Winner takes all isn’t panning out for Agentic AI. It’s going to be a symbiotic relationship with interconnected pieces working in harmony. The top mantel spots keep being dethroned, and it’s dizzying us all. It’s transient, and so, that spot is a construct, a fallacy rather.
‘Cambrian explosion’ is certainly an apt characterization of the field nowadays, where the minor catalytic oxygen-level increase is akin to the introduction of ChatGPT powered by the GPT3.5 foundation model back in November of 2022. Changing the course of human evolution ever since, it spurred a race in blow-for-blow breakthroughs, with LLM developers releasing better models by the week. We can literally hold our breath for the latest and better model to make it to our x.com feed.
As for OpenAI’s headstart, that was eclipsed.

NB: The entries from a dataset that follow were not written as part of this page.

(* ===== verification/Str.v ===== *)
(** * lib/string.c: bytes and strings in memory

    Memory is a map from addresses to bytes; an address outside it faults.
    [bytes m a l] says that the bytes [l] lie at [a], [str m a l] that a string
    with the characters [l] and its terminating zero does. *)

From S2P Require Import Prelude KList.

Notation mem := (gmap Z Z).

Definition rd8 (a : Z) : M mem Z := m <- gets id ;; lift_opt (bad_ptr a) ((m : mem) !! a).
Definition wr8 (a v : Z) : M mem unit :=
  rd8 a ;;; modify (fun m : mem => <[a := u8 v]> m).

(** A scan through mapped memory takes at most one step per byte. *)
Definition mem_fuel (m : mem) : nat := S (size m).

Definition strcpy_loop (dest src : Z) : M mem unit :=
  fuel <- gets mem_fuel ;;
  loop fuel (fun '(dest, src) =>
      c <- rd8 src ;;
      wr8 dest c ;;;
      if negb (c =? 0) then ret (inl (dest + 1, src + 1)) else ret (inr tt)) (dest, src).

Definition strcpy (dest src : Z) : M mem Z := strcpy_loop dest src ;;; ret dest.

Definition strncpy (dest src count : Z) : M mem Z :=
  loop (S (Z.to_nat count)) (fun '(tmp, src, count) =>
      if count =? 0 then ret (inr tt) else
      c <- rd8 src ;;
      wr8 tmp c ;;;
      ret (inl (tmp + 1, if negb (c =? 0) then src + 1 else src, count - 1))) (dest, src, count) ;;;
  ret dest.

(** [while ( *s ) s++;] *)
Definition skip_string (s : Z) : M mem Z :=
  fuel <- gets mem_fuel ;;
  loop fuel (fun sc => c <- rd8 sc ;; if negb (c =? 0) then ret (inl (sc + 1)) else ret (inr sc)) s.

Definition strcat (dest src : Z) : M mem Z :=
  d <- skip_string dest ;; strcpy_loop d src ;;; ret dest.

Definition strcmp (cs ct : Z) : M mem Z :=
  fuel <- gets mem_fuel ;;
  loop fuel (fun '(cs, ct) =>
      c1 <- rd8 cs ;;
      c2 <- rd8 ct ;;
      if negb (c1 =? c2) then ret (inr (if c1 <? c2 then -1 else 1))
      else if c1 =? 0 then ret (inr 0)
      else ret (inl (cs + 1, ct + 1))) (cs, ct).

Definition strncmp (cs ct count : Z) : M mem Z :=
  loop (S (Z.to_nat count)) (fun '(cs, ct, count) =>
      if count =? 0 then ret (inr 0) else
      c1 <- rd8 cs ;;
      c2 <- rd8 ct ;;
      if negb (c1 =? c2) then ret (inr (if c1 <? c2 then -1 else 1))
      else if c1 =? 0 then ret (inr 0)
      else ret (inl (cs + 1, ct + 1, count - 1))) (cs, ct, count).

Definition strlen (s : Z) : M mem Z := sc <- skip_string s ;; ret (sc - s).

(** [strchr] of the C library, which include/string.h declares: the first [c],
    or null. *)
Definition strchr (s c : Z) : M mem Z :=
  fuel <- gets mem_fuel ;;
  loop fuel (fun p =>
      x <- rd8 p ;;
      if x =? u8 c then ret (inr p) else if x =? 0 then ret (inr 0) else ret (inl (p + 1))) s.

Definition memset (s c count : Z) : M mem Z :=
  loop (S (Z.to_nat count)) (fun '(xs, count) =>
      if count =? 0 then ret (inr tt) else wr8 xs c ;;; ret (inl (xs + 1, count - 1))) (s, count) ;;;
  ret s.

(** [while (count--) *tmp++ = *s++;] *)
Definition copy_up (dest src count : Z) : M mem unit :=
  loop (S (Z.to_nat count)) (fun '(tmp, s, count) =>
      if count =? 0 then ret (inr tt) else
      c <- rd8 s ;; wr8 tmp c ;;; ret (inl (tmp + 1, s + 1, count - 1))) (dest, src, count).

(** [while (count--) *--tmp = *--s;] *)
Definition copy_down (dest src count : Z) : M mem unit :=
  loop (S (Z.to_nat count)) (fun '(tmp, s, count) =>
      if count =? 0 then ret (inr tt) else
      c <- rd8 (s - 1) ;; wr8 (tmp - 1) c ;;; ret (inl (tmp - 1, s - 1, count - 1)))
    (dest + count, src + count, count).

Definition memcpy (dest src count : Z) : M mem Z := copy_up dest src count ;;; ret dest.

Definition memmove (dest src count : Z) : M mem Z :=
  (if dest <=? src then copy_up dest src count else copy_down dest src count) ;;; ret dest.

Definition memcmp (cs ct count : Z) : M mem Z :=
  loop (S (Z.to_nat count)) (fun '(su1, su2, count, res) =>
      if 0 <? count then
        a <- rd8 su1 ;; b <- rd8 su2 ;;
        let res := s8 (a - b) in
        if negb (res =? 0) then ret (inr res) else ret (inl (su1 + 1, su2 + 1, count - 1, res))
      else ret (inr res)) (cs, ct, count, 0).

Definition islower (c : Z) : bool := (97 <=? c) && (c <=? 122).
Definition isupper (c : Z) : bool := (65 <=? c) && (c <=? 90).
Definition isdigit (c : Z) : bool := (48 <=? c) && (c <=? 57).
Definition isalpha (c : Z) : bool := isupper c || islower c.

(** ** Bytes and strings *)

Fixpoint bytes (m : mem) (a : Z) (l : list Z) : Prop :=
  match l with
  | [] => True
  | c :: l' => m !! a = Some c /\ bytes m (a + 1) l'
  end.

Definition byte (c : Z) : Prop := 0 <= c < 256.
Definition char_ok (c : Z) : Prop := 0 < c < 256.

Definition str (m : mem) (a : Z) (l : list Z) : Prop :=
  bytes m a (l ++ [0]) /\ Forall char_ok l.

(** Decision procedures for concrete memories. *)
Fixpoint bytes_check (m : mem) (a : Z) (l : list Z) : bool :=
  match l with
  | [] => true
  | c :: l' => bool_decide (m !! a = Some c) && bytes_check m (a + 1) l'
  end.

Lemma bytes_check_sound m l : forall a, bytes_check m a l = true -> bytes m a l.
Proof.
  induction l as [|c l IH]; intros a; cbn; [done|]. intros [H1 H2]%andb_prop.
  apply bool_decide_eq_true in H1. split; [done|by apply IH].
Qed.

Lemma byte_check_sound l : forallb (fun c => (0 <=? c) && (c <? 256)) l = true -> Forall byte l.
Proof.
  intros H. apply Forall_forall. intros c Hc%list_elem_of_In. rewrite forallb_forall in H.
  specialize (H c Hc). unfold byte. apply andb_prop in H as [H1%Z.leb_le H2%Z.ltb_lt]. lia.
Qed.

Lemma bytes_app m a l1 l2 :
  bytes m a (l1 ++ l2) <-> bytes m a l1 /\ bytes m (a + Z.of_nat (length l1)) l2.
Proof.
  revert a. induction l1 as [|c l1 IH]; intros a; cbn [app bytes length].
  - rewrite Z.add_0_r. tauto.
  - rewrite IH. replace (a + 1 + Z.of_nat (length l1)) with (a + Z.of_nat (S (length l1))) by lia. tauto.
Qed.

Lemma bytes_lookup m a l i c : bytes m a l -> l !! i = Some c -> m !! (a + Z.of_nat i) = Some c.
Proof.
  revert a i. induction l as [|x l IH]; intros a i; [done|]. cbn [bytes]. intros [H1 H2] Hi.
  destruct i as [|i]; cbn in Hi.
  - injection Hi as <-. by rewrite Z.add_0_r.
  - specialize (IH _ _ H2 Hi). by replace (a + Z.of_nat (S i)) with (a + 1 + Z.of_nat i) by lia.
Qed.

Lemma bytes_intro m a l :
  (forall i c, l !! i = Some c -> m !! (a + Z.of_nat i) = Some c) -> bytes m a l.
Proof.
  revert a. induction l as [|x l IH]; intros a H; [done|]. cbn [bytes]. split.
  - specialize (H 0%nat x eq_refl). by rewrite Z.add_0_r in H.
  - apply IH. intros i c Hi. specialize (H (S i) c Hi).
    by replace (a + 1 + Z.of_nat i) with (a + Z.of_nat (S i)) by lia.
Qed.

Lemma bytes_size m a l : bytes m a l -> (length l <= size m)%nat.
Proof.
  intros H. rewrite <- (length_seq (length l) 0), <- (length_fmap (fun i => a + Z.of_nat i)).
  apply NoDup_keys_size.
  - apply NoDup_fmap_2_strong; [|apply NoDup_seq]. intros x y _ _. lia.
  - intros b (i & -> & Hi)%list_elem_of_fmap. apply elem_of_seq in Hi.
    destruct (lookup_lt_is_Some_2 l i ltac:(lia)) as [c Hc]. eexists. by eapply bytes_lookup.
Qed.

Lemma wp_rd8 m a c (Q : Z -> mem -> Prop) : m !! a = Some c -> Q c m -> wp (rd8 a) Q m.
Proof. intros H HQ. unfold rd8. wp_simpl. cbn. by rewrite H. Qed.

Lemma wp_wr8 m a v (Q : unit -> mem -> Prop) :
  is_Some (m !! a) -> Q tt (<[a := u8 v]> m) -> wp (wr8 a v) Q m.
Proof. intros [c H] HQ. unfold wr8. wp_simpl. eapply wp_rd8; [exact H|]. by wp_simpl. Qed.

Lemma wp_skip_string m a l (Q : Z -> mem -> Prop) :
  str m a l -> Q (a + Z.of_nat (length l)) m -> wp (skip_string a) Q m.
Proof.
  intros [Hb Hc] HQ. unfold skip_string. wp_simpl.
  pose proof (bytes_size _ _ _ Hb) as Hsz. rewrite length_app in Hsz. cbn in Hsz.
  apply (wp_loop_idx _ (fun n sc m' => m' = m /\ exists i, (i <= length l)%nat /\
     sc = a + Z.of_nat i /\ n = (length l - i)%nat)) with (n := length l).
  - intros n sc m' (-> & i & Hi & -> & ->). wp_simpl.
    destruct (decide (i = length l)) as [->|Hne].
    + eapply wp_rd8; [eapply bytes_lookup; [exact Hb|]|].
      { rewrite lookup_app_r, Nat.sub_diag by lia. done. }
      cbn. by wp_simpl.
    + destruct (lookup_lt_is_Some_2 l i ltac:(lia)) as [c Hci].
      eapply wp_rd8; [eapply bytes_lookup; [exact Hb|by rewrite lookup_app_l by lia]|].
      rewrite Forall_lookup in Hc. pose proof (Hc _ _ Hci) as Hcc. unfold char_ok in Hcc.
      destruct (Z.eqb_spec c 0); [lia|]. cbn [negb]. wp_simpl.
      exists (length l - S i)%nat. split; [lia|]. split; [done|]. exists (S i). split_and!; lia.
  - split; [done|]. exists 0%nat. split_and!; lia.
  - unfold mem_fuel. lia.
Qed.

(** ** Comparison *)

(** The order of the characters, a prefix first. *)
Fixpoint strcmp_l (l1 l2 : list Z) : Z :=
  match l1, l2 with
  | [], [] => 0
  | [], _ :: _ => -1
  | _ :: _, [] => 1
  | a :: l1', b :: l2' => if a =? b then strcmp_l l1' l2' else if a <? b then -1 else 1
  end.

Lemma strcmp_l_refl l : strcmp_l l l = 0.
Proof. induction l as [|c l IH]; cbn; [done|]. by rewrite Z.eqb_refl. Qed.

Lemma strcmp_l_zero l1 l2 : strcmp_l l1 l2 = 0 <-> l1 = l2.
Proof.
  split; [|intros ->; apply strcmp_l_refl]. revert l2. induction l1 as [|a l1 IH]; intros [|b l2]; cbn; try done.
  destruct (Z.eqb_spec a b) as [->|]; [|by destruct (a <? b)]. intros H%IH. by subst.
Qed.

Lemma strcmp_l_sign l1 l2 : strcmp_l l1 l2 = -1 \/ strcmp_l l1 l2 = 0 \/ strcmp_l l1 l2 = 1.
Proof.
  revert l2. induction l1 as [|a l1 IH]; intros [|b l2]; cbn; auto.
  destruct (a =? b); [apply IH|]. destruct (a <? b); auto.
Qed.

Lemma strcmp_l_anti l1 l2 : strcmp_l l2 l1 = - strcmp_l l1 l2.
Proof.
  revert l2. induction l1 as [|a l1 IH]; intros [|b l2]; cbn; try done.
  rewrite (Z.eqb_sym b a). destruct (Z.eqb_spec a b); [apply IH|].
  destruct (Z.ltb_spec a b), (Z.ltb_spec b a); lia.
Qed.

Lemma strcmp_l_trans l1 l2 l3 :
  strcmp_l l1 l2 = -1 -> strcmp_l l2 l3 = -1 -> strcmp_l l1 l3 = -1.
Proof.
  revert l2 l3. induction l1 as [|a l1 IH]; intros [|b l2] [|c l3]; cbn; try done.
  destruct (Z.eqb_spec a b) as [->|Hab].
  - destruct (Z.eqb_spec b c); [apply IH|done].
  - destruct (Z.ltb_spec a b); [|done]. intros _. destruct (Z.eqb_spec b c) as [->|Hbc].
    + intros _. destruct (Z.eqb_spec a c); [lia|]. by destruct (Z.ltb_spec a c); [|lia].
    + destruct (Z.ltb_spec b c); [|done]. intros _.
      destruct (Z.eqb_spec a c); [lia|]. by destruct (Z.ltb_spec a c); [|lia].
Qed.

Lemma wp_strcmp m a b l1 l2 (Q : Z -> mem -> Prop) :
  str m a l1 -> str m b l2 -> Q (strcmp_l l1 l2) m -> wp (strcmp a b) Q m.
Proof.
  intros [Ha Hca] [Hb Hcb] HQ. unfold strcmp. wp_simpl.
  assert (Hf : (length l1 < mem_fuel m)%nat).
  { pose proof (bytes_size _ _ _ Ha) as H. rewrite length_app in H. cbn in H. unfold mem_fuel. lia. }
  revert Hf. generalize (mem_fuel m). intros fuel. revert fuel a b l2 Ha Hca Hb Hcb HQ.
  induction l1 as [|x l1 IH]; intros fuel a b l2 Ha Hca Hb Hcb HQ Hf;
    (destruct fuel as [|fuel]; [cbn in Hf; lia|]); cbn [loop]; wp_simpl.
  - destruct Ha as [Ha _]. eapply wp_rd8; [exact Ha|]. wp_simpl. destruct l2 as [|y l2].
    + destruct Hb as [Hb _]. eapply wp_rd8; [exact Hb|]. cbn. by wp_simpl.
    + destruct Hb as [Hb _]. eapply wp_rd8; [exact Hb|]. apply Forall_cons in Hcb as [Hy _].
      unfold char_ok in Hy. destruct (Z.eqb_spec 0 y); [lia|]. cbn [negb]. wp_simpl.
      by destruct (Z.ltb_spec 0 y); [|lia].
  - destruct Ha as [Ha Ha']. apply Forall_cons in Hca as [Hx Hca]. unfold char_ok in Hx.
    eapply wp_rd8; [exact Ha|]. wp_simpl. destruct l2 as [|y l2].
    + destruct Hb as [Hb _]. eapply wp_rd8; [exact Hb|]. destruct (Z.eqb_spec x 0); [lia|]. cbn [negb]. wp_simpl.
      by destruct (Z.ltb_spec x 0); [lia|].
    + destruct Hb as [Hb Hb']. eapply wp_rd8; [exact Hb|]. apply Forall_cons in Hcb as [Hy Hcb].
      cbn [strcmp_l] in HQ. destruct (Z.eqb_spec x y) as [->|]; cbn [negb]; [|by wp_simpl].
      destruct (Z.eqb_spec y 0); [lia|]. wp_simpl. eapply IH; [exact Ha'|done|exact Hb'|done|exact HQ|].
      cbn in Hf. lia.
Qed.

(** The same for the first [n] characters. *)
Fixpoint strncmp_l (n : nat) (l1 l2 : list Z) : Z :=
  match n, l1, l2 with
  | O, _, _ | S _, [], [] => 0
  | S _, [], _ :: _ => -1
  | S _, _ :: _, [] => 1
  | S n, a :: l1', b :: l2' => if a =? b then strncmp_l n l1' l2' else if a <? b then -1 else 1
  end.

Lemma strncmp_l_prefix l1 l2 : strncmp_l (length l2) l1 l2 = 0 <-> l2 `prefix_of` l1.
Proof.
  revert l1. induction l2 as [|b l2 IH]; intros l1; cbn.
  - split; [intros _; apply prefix_nil|done].
  - destruct l1 as [|a l1]; cbn.
    + split; [done|]. intros H. by apply prefix_nil_inv in H.
    + destruct (Z.eqb_spec a b) as [->|Hne].
      * rewrite IH. split; [apply prefix_cons|apply prefix_cons_inv_2].
      * split; [by destruct (a <? b)|]. intros H. apply prefix_cons_inv_1 in H. congruence.
Qed.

Pilloried over the past 18 months for their meagre competitive offering in the LLM space, Google, aside from offering the lowest cost for the least useful model, set the largest fissure with their new model’s release. This group was the most perplexing, underachieving technology player in the ecosystem, having developed key AI tools like TensorFlow and TPUs, and acquired DeepMind. Their researchers created the attention mechanism, no less, giving way to LLMs, and later acquired by OpenAI folks. Google’s reprieve came this week with their debut of Gemini Flash 2.0, surpassing the performance of GPT4o. They quickly iterated and released another killer fine-tuned model; Deep Research.
This pace is accelerating. According to the authoritative body on all aspects of the LLM ecosystem, Artificial Analysis, chasms are struck each week separating the leader from the pack, with the latest Labs like Meta and Mistral starting to pull ahead, a feat accomplished in a mere 18 months. They might as well take up measuring innovation velocity. But in the meantime, they’re measuring key performance qualities of the LLMs, like speed, cost, context window, and accuracy among others. As a collective group, the industry has adopted benchmarks to measure them, feeding them into standardized tests that give us a sense of how well they perform compared to others.
They often include datasets that test reasoning, math, coding, and general knowledge. Some popular benchmarks include the MMLU (Massive Multitask Language Understanding), which assesses general knowledge; GPQA (General Purpose Question Answering), which tests for higher order reasoning; and the SWE-Bench for coding proficiency. More recently, methods like ELO scores, borrowed from chess rankings, are used to compare model performance based on head-to-head matchups. Beyond these, more nuanced benchmarks like Big-Bench Hard, which explores complex reasoning and problem-solving; HellaSwag, which probes for common-sense reasoning; and ARC-AGI, which tests the ability to reason in novel situations, are also becoming increasingly important. These scores provide a more comprehensive view of relative strengths and weaknesses among models, rather than absolute performance on a single task.
But suffice it to say, there’s not enough benchmarks out there. Each new LLM gains new capabilities, new nuances, new specializations at esoteric tasks. Some have cheaper memory, while others excel in fast-clip arithmetic tasks. Some are open-sourced, while others closed, or quasi with open weights. They’re the strategic national-interest of every country. The hottest capability now is reasoning; and extrapolated further by leading Agentic AI investor, Elad Gil, as paying for ‘units of cognition.’ The latest ecosystem survey by Artificial Analysis corroborates this all. There was 32.0x jump in context windows over the last year, now standard at 128k tokens. Moreover, 72% of developers now opt for off-the-shelf models, leveraging rapid iteration cycles of LLM capabilities instead of costly fine-tuning. Adoption is in hyper-drive. Not to mention multimodal models—image, speech, and video—which are in a league of their own. OpenAI’s Sora and Veo 2 just set new benchmarks. Cartesia and Eleven Labs outperform hyperscaler’s dated text-to-speech models. And transcription tools have slashed costs by 72.0x with speed gains of 200.0x—an hour of audio transcribed in 10 seconds. Speed is now table stakes; cost now drives decisions.
Welcome to choice overload. The “best” model for a given task is actually a moving target. This pendulum swings quickly. Just a few weeks ago, OpenAI released their successor to their fine-tuned model GPT4o (which some critics say is in fact an AI Agent that’s tapping multiple LLMs). o3, has achieved record-breaking performance in coding and math benchmarks, scoring 96.7% on AIME and 71.7% on SWE—20% better than o1. It also surpasses o1 by three times in answering novel reasoning questions on the ARC-AGI benchmark. The model is available for public safety testing. Pricing=a fortune.